ABOUT THIS TASK:
For the data below, give again exactly the lines from the one containing "Context (omaprpc_call : omaprpc_call_function_t" through the one containing "Lemma prepare_supported t", both ends included, and no others.

SUPPLIED RECORDS:
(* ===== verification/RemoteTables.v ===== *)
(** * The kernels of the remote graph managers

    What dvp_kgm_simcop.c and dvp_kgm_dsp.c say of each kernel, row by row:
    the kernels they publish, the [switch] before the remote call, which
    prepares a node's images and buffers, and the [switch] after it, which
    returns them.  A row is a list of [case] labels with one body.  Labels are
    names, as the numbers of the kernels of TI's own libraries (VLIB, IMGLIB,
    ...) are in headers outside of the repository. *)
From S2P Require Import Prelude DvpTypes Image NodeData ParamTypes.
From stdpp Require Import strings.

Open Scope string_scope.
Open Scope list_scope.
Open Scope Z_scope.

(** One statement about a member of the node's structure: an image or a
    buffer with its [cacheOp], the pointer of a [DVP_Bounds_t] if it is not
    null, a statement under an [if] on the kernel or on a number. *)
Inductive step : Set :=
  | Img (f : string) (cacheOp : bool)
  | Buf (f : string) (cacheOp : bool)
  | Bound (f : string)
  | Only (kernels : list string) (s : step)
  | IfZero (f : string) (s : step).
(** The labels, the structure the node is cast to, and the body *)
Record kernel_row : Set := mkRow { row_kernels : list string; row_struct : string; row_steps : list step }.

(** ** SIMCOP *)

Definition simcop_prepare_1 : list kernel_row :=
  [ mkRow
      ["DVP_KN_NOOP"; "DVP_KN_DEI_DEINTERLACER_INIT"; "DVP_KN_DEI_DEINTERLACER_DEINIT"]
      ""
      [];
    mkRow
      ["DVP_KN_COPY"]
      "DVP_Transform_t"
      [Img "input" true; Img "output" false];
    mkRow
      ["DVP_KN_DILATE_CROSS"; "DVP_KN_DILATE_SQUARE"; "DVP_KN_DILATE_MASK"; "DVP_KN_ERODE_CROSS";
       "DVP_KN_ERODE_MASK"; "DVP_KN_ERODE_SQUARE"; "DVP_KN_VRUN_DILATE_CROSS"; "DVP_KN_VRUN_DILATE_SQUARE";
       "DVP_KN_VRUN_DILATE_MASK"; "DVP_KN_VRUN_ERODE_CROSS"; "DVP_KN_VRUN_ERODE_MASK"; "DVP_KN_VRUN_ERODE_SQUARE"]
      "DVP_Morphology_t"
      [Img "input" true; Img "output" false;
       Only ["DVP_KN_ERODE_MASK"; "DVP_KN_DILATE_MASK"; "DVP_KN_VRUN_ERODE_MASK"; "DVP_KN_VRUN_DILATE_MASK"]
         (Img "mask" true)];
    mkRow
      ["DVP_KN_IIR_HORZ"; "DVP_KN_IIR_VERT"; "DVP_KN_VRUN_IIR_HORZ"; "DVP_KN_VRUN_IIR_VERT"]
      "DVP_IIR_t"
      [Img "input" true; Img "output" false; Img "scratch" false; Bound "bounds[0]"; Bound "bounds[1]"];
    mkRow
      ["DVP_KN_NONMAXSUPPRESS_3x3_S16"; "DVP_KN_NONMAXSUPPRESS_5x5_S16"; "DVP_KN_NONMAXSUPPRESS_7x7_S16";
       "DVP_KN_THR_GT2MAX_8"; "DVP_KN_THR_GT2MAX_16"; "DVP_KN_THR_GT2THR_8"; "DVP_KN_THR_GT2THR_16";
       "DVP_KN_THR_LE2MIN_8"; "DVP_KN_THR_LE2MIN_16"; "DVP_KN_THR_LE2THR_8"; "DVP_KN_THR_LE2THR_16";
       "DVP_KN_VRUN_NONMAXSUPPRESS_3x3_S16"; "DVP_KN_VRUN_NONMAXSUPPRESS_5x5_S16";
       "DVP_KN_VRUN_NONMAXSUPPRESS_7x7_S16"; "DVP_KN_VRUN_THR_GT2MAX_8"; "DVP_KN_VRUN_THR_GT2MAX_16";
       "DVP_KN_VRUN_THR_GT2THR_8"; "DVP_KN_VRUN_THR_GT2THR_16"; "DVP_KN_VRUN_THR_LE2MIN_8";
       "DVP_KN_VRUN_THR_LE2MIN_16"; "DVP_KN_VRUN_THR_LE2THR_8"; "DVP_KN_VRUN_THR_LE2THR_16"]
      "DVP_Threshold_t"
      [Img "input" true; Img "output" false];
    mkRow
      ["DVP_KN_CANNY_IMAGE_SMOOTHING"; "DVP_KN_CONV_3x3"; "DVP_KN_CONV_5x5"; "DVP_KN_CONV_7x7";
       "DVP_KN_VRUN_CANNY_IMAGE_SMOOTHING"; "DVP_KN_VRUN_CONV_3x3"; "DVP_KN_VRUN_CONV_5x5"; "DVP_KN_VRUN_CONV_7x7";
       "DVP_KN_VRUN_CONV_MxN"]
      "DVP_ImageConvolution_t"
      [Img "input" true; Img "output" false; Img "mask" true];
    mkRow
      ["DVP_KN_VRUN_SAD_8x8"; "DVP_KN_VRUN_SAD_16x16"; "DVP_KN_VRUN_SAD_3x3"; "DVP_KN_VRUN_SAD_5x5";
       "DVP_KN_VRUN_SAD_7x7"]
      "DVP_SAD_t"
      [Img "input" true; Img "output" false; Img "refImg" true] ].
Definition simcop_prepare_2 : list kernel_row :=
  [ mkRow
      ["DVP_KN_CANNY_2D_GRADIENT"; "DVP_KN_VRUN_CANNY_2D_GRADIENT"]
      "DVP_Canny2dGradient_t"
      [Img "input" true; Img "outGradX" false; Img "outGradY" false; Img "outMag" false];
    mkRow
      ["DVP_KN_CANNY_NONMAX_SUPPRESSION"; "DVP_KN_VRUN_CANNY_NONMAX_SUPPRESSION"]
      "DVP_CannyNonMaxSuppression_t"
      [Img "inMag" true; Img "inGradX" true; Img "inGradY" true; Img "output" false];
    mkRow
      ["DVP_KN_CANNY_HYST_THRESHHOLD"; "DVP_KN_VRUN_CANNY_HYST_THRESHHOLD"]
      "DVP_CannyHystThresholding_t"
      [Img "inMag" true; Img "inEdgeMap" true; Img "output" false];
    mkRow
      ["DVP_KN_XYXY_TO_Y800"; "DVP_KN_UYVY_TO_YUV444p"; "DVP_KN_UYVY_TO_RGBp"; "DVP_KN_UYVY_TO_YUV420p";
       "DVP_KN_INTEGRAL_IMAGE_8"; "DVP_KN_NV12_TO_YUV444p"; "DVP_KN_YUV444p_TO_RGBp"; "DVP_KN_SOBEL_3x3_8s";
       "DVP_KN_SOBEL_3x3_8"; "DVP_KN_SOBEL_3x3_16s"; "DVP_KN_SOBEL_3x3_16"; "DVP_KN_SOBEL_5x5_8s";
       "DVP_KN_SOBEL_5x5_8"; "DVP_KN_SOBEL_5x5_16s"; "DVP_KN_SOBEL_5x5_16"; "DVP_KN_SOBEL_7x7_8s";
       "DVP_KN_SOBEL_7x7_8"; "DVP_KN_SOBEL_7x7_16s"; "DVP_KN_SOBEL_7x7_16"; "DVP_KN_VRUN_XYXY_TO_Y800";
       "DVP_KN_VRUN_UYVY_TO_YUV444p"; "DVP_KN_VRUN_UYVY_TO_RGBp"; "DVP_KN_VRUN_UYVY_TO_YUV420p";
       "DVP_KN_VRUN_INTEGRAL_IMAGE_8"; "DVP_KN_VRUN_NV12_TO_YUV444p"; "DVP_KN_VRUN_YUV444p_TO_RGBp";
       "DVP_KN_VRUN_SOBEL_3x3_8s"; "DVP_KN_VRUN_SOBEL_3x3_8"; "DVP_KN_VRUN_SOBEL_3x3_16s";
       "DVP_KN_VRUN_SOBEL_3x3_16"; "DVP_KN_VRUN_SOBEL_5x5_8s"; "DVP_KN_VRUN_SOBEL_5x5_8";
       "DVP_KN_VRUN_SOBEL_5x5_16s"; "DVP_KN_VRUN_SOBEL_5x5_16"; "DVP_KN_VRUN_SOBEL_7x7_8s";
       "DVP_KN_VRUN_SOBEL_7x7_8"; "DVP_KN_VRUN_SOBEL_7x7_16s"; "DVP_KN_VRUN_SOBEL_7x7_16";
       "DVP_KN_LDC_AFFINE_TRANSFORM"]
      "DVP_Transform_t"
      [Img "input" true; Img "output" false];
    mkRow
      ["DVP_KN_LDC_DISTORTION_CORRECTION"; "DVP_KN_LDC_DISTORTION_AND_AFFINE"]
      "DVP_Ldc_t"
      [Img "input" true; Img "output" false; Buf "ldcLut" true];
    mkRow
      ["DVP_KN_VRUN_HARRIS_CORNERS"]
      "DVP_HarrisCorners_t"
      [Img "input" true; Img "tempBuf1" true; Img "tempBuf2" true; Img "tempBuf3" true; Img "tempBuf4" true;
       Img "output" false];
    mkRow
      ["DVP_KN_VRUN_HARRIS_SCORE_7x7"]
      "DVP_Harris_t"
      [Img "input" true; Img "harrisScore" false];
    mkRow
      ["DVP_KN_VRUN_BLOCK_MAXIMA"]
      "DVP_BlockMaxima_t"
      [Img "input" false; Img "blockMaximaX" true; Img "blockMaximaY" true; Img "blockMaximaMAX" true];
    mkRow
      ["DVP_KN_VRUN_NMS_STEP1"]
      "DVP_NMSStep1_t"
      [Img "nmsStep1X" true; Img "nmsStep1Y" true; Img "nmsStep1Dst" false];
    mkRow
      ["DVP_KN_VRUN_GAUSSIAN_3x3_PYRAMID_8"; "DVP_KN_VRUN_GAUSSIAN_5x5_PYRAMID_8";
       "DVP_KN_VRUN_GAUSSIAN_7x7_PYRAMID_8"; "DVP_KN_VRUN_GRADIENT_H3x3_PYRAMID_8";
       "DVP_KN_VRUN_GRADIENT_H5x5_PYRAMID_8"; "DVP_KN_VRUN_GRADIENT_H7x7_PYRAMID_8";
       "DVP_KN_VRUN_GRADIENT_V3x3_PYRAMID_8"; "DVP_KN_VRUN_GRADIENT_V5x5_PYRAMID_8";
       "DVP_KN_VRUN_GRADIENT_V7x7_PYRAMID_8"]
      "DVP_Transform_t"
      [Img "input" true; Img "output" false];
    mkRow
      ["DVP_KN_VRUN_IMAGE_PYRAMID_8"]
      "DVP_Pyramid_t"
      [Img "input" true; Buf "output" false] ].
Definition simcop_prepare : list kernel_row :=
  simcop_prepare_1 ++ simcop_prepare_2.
--
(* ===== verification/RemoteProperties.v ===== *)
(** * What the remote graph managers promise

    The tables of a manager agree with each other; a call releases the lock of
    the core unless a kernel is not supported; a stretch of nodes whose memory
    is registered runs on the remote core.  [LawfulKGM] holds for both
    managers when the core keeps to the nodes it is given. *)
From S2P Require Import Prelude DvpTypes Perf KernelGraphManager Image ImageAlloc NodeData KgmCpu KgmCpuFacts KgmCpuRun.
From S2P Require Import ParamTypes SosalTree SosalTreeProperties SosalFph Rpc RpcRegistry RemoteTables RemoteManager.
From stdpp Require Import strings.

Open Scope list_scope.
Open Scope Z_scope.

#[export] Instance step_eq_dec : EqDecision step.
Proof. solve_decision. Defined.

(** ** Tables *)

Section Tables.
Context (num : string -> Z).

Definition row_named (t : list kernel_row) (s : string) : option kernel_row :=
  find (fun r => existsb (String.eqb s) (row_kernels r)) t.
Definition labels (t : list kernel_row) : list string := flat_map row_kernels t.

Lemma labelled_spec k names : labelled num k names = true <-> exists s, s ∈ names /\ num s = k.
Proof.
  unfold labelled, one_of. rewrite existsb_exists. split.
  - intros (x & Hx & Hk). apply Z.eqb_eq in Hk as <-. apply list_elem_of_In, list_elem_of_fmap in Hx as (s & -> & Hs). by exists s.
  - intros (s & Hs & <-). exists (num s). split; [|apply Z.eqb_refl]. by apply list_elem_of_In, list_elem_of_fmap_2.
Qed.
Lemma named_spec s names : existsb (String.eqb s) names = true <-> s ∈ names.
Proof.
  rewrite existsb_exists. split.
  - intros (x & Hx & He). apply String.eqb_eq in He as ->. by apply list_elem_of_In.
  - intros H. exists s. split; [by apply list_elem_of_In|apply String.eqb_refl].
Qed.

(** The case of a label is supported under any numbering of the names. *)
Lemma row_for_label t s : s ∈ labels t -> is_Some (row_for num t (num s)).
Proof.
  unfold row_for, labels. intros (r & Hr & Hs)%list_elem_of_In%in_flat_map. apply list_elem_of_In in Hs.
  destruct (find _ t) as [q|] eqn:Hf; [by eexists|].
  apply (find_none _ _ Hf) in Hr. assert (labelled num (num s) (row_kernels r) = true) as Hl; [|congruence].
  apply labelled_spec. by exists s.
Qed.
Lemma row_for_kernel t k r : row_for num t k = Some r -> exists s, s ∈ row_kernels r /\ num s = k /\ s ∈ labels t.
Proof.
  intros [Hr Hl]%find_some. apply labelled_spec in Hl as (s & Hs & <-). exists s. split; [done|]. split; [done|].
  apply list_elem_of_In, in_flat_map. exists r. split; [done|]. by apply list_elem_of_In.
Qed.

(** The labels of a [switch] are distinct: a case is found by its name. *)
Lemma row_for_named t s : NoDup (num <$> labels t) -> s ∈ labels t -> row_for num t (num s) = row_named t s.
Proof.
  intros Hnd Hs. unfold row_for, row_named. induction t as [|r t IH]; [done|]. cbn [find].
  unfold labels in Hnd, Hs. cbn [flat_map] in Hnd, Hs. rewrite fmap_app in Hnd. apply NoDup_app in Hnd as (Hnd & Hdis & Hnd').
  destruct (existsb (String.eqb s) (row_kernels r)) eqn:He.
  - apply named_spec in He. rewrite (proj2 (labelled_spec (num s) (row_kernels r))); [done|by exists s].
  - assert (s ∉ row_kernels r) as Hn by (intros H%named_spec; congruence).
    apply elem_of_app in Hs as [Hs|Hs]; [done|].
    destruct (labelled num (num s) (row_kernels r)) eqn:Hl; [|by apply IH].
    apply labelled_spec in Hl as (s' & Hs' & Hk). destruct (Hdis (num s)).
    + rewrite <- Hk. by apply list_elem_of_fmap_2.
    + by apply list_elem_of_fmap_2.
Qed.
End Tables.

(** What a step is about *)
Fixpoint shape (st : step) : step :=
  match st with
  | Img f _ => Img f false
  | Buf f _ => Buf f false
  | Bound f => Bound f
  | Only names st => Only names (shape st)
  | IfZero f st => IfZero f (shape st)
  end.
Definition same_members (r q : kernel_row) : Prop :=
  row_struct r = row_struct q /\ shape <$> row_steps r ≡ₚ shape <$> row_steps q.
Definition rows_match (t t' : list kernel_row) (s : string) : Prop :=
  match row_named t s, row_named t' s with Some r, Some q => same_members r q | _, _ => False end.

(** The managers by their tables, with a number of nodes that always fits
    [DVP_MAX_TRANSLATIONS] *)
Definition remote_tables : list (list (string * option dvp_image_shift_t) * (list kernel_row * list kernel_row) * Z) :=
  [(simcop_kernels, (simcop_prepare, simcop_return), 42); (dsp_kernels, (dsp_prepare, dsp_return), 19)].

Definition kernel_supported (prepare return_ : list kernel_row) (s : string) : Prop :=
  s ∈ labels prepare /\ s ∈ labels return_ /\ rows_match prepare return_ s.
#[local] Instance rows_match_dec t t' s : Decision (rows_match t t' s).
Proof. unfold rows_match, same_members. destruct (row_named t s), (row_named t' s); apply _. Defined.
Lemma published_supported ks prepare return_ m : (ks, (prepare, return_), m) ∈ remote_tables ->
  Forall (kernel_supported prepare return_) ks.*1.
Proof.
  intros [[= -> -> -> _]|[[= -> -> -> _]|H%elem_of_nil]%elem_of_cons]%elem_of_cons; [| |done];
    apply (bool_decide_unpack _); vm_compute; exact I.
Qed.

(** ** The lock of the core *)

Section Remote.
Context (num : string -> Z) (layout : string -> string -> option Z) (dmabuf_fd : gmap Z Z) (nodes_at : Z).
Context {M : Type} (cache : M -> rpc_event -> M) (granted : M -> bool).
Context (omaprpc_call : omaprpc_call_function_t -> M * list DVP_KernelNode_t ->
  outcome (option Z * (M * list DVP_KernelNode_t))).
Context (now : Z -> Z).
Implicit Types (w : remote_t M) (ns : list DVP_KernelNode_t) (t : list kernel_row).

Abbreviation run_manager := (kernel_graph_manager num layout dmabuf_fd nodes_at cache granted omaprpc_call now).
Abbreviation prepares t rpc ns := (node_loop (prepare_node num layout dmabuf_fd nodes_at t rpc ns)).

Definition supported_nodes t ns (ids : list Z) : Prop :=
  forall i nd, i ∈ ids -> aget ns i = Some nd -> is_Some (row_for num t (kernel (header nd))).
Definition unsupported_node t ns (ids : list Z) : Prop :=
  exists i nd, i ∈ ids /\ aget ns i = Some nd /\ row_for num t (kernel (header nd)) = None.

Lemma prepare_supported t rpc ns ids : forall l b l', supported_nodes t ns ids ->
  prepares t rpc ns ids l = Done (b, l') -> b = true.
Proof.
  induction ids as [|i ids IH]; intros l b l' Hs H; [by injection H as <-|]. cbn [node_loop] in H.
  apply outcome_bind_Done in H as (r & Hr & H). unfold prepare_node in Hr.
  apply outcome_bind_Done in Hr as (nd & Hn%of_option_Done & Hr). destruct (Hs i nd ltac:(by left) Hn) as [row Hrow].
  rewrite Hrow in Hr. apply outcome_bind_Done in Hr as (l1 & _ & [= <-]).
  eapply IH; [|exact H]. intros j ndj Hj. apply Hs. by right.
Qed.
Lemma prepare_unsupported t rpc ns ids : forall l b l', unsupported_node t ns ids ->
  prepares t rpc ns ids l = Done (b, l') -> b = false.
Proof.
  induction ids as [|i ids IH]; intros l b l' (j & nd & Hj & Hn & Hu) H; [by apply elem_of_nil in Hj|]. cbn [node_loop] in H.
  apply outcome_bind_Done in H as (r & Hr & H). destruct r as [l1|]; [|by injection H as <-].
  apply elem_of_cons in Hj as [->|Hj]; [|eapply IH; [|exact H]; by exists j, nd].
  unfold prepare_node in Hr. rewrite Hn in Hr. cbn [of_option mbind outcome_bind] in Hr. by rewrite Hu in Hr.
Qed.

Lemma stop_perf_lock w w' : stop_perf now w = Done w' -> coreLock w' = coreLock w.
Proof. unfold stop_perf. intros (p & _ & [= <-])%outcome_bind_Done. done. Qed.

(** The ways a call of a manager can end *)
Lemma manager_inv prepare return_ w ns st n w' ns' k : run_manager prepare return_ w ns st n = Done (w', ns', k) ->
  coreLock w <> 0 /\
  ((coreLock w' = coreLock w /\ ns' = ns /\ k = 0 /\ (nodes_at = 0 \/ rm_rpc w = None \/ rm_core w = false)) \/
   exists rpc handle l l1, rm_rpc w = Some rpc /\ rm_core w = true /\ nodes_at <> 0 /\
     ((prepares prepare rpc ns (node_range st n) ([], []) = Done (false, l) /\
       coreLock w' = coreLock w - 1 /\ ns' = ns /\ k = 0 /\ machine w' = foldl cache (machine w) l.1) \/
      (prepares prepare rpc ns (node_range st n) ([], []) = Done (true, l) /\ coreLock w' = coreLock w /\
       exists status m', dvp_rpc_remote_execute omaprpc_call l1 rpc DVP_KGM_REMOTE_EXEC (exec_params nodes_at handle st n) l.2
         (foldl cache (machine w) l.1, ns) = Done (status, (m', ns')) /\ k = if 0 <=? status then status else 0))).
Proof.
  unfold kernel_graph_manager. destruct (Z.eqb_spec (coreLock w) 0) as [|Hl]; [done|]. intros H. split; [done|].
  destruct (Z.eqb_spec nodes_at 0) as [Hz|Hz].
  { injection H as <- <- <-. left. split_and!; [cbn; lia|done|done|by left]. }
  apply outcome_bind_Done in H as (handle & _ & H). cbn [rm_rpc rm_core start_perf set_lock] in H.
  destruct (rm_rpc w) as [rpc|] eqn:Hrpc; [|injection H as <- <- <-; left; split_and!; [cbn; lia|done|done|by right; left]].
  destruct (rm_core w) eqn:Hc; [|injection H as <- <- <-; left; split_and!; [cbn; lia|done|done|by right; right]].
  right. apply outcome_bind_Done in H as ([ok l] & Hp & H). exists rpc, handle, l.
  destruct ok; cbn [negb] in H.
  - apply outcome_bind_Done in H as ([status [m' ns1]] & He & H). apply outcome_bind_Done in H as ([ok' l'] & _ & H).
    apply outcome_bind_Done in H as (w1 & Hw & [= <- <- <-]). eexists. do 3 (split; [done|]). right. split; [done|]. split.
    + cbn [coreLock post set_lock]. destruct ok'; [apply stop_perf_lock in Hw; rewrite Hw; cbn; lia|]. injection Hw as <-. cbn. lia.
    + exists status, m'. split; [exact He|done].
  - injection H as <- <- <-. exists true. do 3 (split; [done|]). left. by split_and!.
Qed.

YOUR SOLUTION:
Context (omaprpc_call : omaprpc_call_function_t -> M * list DVP_KernelNode_t ->
  outcome (option Z * (M * list DVP_KernelNode_t))).
Context (now : Z -> Z).
Implicit Types (w : remote_t M) (ns : list DVP_KernelNode_t) (t : list kernel_row).

Abbreviation run_manager := (kernel_graph_manager num layout dmabuf_fd nodes_at cache granted omaprpc_call now).
Abbreviation prepares t rpc ns := (node_loop (prepare_node num layout dmabuf_fd nodes_at t rpc ns)).

Definition supported_nodes t ns (ids : list Z) : Prop :=
  forall i nd, i ∈ ids -> aget ns i = Some nd -> is_Some (row_for num t (kernel (header nd))).
Definition unsupported_node t ns (ids : list Z) : Prop :=
  exists i nd, i ∈ ids /\ aget ns i = Some nd /\ row_for num t (kernel (header nd)) = None.

Lemma prepare_supported t rpc ns ids : forall l b l', supported_nodes t ns ids ->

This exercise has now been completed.